→ EXERCISE DESCRIPTION
Starting at the line below holding "Example finished_view : states_of" and stopping at the line holding "Lemma hash_ok : sha256_ok", print every line exactly, both ends included, and leave the rest out.

Top of DATA SHOWN

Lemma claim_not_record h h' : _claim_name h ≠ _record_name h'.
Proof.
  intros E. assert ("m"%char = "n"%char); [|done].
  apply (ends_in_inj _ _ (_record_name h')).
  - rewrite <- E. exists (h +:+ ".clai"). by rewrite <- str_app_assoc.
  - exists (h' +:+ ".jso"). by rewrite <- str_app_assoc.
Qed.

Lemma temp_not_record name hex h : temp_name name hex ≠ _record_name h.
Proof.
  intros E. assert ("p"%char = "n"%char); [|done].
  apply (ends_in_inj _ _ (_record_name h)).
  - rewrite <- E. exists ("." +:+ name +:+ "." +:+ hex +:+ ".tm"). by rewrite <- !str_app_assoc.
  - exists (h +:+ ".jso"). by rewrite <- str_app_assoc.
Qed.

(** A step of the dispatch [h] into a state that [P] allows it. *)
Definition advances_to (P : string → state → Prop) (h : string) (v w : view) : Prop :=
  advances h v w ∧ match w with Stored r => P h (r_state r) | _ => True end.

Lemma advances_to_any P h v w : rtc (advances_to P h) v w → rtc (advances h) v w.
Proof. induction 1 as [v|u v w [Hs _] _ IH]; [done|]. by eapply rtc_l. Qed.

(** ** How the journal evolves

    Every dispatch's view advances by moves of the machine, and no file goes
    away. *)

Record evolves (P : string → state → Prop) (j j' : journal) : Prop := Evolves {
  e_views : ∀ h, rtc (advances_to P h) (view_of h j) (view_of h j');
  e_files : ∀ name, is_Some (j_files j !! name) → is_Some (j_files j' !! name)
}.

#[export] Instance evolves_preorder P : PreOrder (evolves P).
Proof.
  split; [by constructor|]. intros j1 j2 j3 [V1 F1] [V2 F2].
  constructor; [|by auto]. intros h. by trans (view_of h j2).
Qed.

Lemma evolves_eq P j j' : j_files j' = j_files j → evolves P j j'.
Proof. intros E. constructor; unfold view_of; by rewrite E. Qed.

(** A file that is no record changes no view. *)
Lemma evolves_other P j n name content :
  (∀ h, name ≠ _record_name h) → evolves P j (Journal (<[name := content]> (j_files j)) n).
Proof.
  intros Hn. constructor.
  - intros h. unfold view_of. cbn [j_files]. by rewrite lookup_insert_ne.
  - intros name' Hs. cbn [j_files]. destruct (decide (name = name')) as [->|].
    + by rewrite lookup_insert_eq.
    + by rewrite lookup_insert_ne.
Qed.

Bottom of DATA SHOWN
Top of DATA SHOWN

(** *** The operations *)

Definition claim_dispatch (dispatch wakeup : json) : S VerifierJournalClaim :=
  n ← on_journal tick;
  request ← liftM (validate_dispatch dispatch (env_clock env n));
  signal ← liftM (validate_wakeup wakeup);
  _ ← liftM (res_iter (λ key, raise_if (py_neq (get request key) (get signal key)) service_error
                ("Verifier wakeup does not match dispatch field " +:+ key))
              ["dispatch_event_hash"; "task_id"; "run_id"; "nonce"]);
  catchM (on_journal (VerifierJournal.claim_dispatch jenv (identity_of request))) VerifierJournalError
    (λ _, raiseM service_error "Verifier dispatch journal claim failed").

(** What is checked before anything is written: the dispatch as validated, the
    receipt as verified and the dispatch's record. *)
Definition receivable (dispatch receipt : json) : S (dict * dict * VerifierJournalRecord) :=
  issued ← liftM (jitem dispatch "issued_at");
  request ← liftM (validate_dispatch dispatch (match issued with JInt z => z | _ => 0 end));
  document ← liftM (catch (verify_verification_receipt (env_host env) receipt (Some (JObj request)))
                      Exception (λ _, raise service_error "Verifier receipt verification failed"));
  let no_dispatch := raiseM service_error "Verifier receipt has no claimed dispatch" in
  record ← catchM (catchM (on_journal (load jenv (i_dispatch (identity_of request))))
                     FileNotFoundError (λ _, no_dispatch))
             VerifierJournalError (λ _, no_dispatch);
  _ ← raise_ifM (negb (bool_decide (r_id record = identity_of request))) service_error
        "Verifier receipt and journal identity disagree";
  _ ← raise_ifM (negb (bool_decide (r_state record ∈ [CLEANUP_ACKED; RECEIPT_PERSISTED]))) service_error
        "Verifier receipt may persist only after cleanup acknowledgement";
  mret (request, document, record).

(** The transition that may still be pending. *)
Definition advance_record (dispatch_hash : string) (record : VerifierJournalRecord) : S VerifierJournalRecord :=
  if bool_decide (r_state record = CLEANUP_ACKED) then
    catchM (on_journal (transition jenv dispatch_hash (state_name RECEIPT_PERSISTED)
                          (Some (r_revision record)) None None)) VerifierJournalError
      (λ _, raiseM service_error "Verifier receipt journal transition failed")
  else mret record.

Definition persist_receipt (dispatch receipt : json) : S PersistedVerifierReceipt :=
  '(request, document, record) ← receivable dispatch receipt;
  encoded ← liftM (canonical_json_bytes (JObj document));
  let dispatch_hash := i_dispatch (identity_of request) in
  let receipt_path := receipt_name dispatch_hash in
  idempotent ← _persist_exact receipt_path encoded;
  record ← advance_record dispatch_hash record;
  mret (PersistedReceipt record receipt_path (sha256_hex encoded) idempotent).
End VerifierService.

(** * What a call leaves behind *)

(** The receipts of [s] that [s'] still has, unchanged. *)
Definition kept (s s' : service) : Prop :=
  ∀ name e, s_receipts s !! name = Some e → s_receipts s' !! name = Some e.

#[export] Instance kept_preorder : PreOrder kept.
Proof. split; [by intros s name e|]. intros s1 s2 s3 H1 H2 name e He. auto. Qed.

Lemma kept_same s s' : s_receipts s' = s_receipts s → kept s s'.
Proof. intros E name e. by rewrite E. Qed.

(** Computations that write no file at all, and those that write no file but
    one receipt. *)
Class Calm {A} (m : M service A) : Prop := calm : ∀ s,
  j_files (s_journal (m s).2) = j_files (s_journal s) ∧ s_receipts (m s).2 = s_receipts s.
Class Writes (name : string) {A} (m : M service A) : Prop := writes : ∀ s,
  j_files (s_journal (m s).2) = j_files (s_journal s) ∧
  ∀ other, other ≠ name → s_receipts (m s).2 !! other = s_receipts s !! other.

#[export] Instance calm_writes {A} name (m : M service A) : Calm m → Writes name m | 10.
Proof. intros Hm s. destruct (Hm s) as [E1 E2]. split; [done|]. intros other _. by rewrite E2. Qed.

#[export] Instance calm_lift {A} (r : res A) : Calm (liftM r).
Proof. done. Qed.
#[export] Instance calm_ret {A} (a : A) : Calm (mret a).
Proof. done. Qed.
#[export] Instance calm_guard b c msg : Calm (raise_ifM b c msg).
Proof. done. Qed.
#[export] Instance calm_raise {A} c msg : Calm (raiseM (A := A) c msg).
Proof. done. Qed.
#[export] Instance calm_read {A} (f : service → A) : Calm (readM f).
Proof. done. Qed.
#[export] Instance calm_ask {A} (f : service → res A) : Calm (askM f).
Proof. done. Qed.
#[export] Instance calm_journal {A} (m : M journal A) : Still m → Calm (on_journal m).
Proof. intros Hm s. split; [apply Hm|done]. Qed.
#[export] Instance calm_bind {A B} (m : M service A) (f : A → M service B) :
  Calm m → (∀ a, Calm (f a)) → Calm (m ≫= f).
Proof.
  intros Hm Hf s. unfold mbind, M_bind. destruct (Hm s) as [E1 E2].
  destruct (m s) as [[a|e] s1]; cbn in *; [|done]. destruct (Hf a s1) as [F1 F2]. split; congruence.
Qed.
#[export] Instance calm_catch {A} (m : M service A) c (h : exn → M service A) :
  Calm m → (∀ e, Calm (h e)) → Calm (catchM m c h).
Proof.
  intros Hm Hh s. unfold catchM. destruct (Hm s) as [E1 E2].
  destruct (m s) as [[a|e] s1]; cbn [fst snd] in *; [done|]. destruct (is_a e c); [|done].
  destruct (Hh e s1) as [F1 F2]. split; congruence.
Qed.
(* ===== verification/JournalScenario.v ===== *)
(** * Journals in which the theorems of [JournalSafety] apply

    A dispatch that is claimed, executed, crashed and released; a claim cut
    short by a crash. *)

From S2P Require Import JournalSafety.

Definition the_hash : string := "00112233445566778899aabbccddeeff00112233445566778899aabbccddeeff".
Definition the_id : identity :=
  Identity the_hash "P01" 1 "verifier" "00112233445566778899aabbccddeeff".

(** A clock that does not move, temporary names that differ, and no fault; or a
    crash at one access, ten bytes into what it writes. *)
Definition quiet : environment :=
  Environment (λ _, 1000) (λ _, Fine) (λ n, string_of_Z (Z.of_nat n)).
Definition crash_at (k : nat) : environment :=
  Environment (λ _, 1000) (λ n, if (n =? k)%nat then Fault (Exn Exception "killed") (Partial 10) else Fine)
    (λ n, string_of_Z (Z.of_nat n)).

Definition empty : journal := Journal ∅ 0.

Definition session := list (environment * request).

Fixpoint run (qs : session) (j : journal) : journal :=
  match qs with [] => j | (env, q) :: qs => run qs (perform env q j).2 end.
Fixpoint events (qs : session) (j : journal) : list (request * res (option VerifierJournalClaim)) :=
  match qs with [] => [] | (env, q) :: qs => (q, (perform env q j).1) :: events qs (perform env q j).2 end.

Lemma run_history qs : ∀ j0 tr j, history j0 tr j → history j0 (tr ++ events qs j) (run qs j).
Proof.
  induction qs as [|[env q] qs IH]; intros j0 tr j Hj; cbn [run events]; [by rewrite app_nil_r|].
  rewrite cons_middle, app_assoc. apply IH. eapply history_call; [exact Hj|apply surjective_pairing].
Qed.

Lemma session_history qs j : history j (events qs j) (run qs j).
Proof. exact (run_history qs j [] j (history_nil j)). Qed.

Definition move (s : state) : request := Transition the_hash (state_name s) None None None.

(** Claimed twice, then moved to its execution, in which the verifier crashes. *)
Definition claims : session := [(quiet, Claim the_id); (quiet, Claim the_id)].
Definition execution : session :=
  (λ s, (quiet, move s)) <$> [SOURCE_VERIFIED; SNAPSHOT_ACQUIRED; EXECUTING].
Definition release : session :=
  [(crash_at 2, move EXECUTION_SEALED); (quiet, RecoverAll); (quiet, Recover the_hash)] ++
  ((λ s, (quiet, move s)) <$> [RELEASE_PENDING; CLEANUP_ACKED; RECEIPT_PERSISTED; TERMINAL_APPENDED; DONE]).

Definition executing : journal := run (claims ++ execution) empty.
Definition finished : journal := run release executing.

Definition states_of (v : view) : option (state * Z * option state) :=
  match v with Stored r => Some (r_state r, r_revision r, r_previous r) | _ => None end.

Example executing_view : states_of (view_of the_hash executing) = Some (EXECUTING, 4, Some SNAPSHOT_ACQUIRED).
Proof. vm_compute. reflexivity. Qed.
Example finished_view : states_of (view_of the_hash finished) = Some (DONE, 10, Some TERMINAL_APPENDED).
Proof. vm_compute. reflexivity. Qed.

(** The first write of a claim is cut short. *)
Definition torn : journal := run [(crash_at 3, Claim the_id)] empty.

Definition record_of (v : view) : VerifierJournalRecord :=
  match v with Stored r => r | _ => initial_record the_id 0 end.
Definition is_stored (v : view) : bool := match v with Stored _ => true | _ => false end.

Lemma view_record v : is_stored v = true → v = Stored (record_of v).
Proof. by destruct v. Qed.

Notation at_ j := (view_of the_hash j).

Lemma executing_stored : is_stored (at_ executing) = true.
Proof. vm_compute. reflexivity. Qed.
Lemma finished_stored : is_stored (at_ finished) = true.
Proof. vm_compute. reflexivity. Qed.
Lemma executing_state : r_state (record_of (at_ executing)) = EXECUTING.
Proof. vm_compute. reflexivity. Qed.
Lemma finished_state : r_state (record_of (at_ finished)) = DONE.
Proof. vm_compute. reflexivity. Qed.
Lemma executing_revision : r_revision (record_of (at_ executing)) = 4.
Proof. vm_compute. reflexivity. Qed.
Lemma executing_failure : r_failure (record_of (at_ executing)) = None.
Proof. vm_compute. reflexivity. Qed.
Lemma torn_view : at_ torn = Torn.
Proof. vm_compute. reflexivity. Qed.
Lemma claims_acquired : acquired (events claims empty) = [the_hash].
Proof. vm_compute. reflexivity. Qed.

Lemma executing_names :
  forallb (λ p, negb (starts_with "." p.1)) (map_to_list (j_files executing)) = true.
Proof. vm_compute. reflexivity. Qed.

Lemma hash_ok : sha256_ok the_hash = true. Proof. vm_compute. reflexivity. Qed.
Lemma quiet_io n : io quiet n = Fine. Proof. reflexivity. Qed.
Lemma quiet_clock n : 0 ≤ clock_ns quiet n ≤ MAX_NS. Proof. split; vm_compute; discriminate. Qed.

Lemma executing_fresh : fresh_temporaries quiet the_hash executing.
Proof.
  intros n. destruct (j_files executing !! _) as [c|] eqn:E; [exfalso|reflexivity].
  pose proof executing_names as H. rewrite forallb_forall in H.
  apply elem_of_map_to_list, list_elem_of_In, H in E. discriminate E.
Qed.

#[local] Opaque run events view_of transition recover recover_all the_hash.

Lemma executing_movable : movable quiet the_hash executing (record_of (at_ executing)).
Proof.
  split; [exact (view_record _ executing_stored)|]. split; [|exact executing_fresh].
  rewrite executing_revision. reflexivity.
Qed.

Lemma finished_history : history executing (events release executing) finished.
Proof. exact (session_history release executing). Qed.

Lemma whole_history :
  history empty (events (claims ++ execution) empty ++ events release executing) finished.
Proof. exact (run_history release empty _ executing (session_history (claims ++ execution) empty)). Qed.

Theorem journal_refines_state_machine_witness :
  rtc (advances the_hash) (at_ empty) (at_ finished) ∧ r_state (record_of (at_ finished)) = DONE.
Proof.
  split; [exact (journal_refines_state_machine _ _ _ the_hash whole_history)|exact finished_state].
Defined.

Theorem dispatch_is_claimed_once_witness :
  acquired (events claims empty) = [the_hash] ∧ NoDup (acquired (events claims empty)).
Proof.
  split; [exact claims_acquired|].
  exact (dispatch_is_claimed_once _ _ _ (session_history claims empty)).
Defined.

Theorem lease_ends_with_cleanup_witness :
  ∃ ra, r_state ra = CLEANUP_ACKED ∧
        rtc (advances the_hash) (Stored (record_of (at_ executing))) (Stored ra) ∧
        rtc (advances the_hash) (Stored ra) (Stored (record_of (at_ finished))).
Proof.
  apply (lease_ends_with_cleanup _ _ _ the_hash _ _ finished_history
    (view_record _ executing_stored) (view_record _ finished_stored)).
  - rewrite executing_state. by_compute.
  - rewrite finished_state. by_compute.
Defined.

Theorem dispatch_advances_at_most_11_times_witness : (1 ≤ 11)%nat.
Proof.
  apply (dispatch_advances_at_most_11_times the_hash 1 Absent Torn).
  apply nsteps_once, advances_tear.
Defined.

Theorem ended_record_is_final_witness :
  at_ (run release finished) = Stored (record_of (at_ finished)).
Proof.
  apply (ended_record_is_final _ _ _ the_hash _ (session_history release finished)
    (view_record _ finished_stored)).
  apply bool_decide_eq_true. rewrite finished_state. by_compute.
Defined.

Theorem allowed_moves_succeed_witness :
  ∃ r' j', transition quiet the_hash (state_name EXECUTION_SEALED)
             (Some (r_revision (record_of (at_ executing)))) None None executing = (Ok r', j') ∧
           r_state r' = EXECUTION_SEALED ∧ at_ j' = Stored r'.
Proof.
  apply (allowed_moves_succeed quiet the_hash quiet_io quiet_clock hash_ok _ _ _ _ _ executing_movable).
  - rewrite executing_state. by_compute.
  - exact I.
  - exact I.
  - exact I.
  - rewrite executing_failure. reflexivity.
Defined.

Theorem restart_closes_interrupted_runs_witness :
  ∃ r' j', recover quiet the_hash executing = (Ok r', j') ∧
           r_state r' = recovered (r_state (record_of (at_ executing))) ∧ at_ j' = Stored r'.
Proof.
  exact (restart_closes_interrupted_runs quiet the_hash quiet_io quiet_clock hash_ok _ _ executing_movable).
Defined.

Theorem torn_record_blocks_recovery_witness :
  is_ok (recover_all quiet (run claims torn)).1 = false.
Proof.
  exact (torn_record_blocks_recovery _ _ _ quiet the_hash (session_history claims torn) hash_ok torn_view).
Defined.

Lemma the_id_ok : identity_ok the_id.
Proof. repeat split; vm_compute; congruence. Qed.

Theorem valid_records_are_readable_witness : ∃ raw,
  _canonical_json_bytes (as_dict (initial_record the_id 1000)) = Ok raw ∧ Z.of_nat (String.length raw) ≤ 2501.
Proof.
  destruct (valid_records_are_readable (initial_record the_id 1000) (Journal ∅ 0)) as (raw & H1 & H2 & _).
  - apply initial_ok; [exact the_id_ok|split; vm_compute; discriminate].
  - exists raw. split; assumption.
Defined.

Bottom of DATA SHOWN

→ FINISHED TASK
Example finished_view : states_of (view_of the_hash finished) = Some (DONE, 10, Some TERMINAL_APPENDED).
Proof. vm_compute. reflexivity. Qed.

(** The first write of a claim is cut short. *)
Definition torn : journal := run [(crash_at 3, Claim the_id)] empty.

Definition record_of (v : view) : VerifierJournalRecord :=
  match v with Stored r => r | _ => initial_record the_id 0 end.
Definition is_stored (v : view) : bool := match v with Stored _ => true | _ => false end.

Lemma view_record v : is_stored v = true → v = Stored (record_of v).
Proof. by destruct v. Qed.

Notation at_ j := (view_of the_hash j).

Lemma executing_stored : is_stored (at_ executing) = true.
Proof. vm_compute. reflexivity. Qed.
Lemma finished_stored : is_stored (at_ finished) = true.
Proof. vm_compute. reflexivity. Qed.
Lemma executing_state : r_state (record_of (at_ executing)) = EXECUTING.
Proof. vm_compute. reflexivity. Qed.
Lemma finished_state : r_state (record_of (at_ finished)) = DONE.
Proof. vm_compute. reflexivity. Qed.
Lemma executing_revision : r_revision (record_of (at_ executing)) = 4.
Proof. vm_compute. reflexivity. Qed.
Lemma executing_failure : r_failure (record_of (at_ executing)) = None.
Proof. vm_compute. reflexivity. Qed.
Lemma torn_view : at_ torn = Torn.
Proof. vm_compute. reflexivity. Qed.
Lemma claims_acquired : acquired (events claims empty) = [the_hash].
Proof. vm_compute. reflexivity. Qed.

Lemma executing_names :
  forallb (λ p, negb (starts_with "." p.1)) (map_to_list (j_files executing)) = true.
Proof. vm_compute. reflexivity. Qed.

Lemma hash_ok : sha256_ok the_hash = true. Proof. vm_compute. reflexivity. Qed.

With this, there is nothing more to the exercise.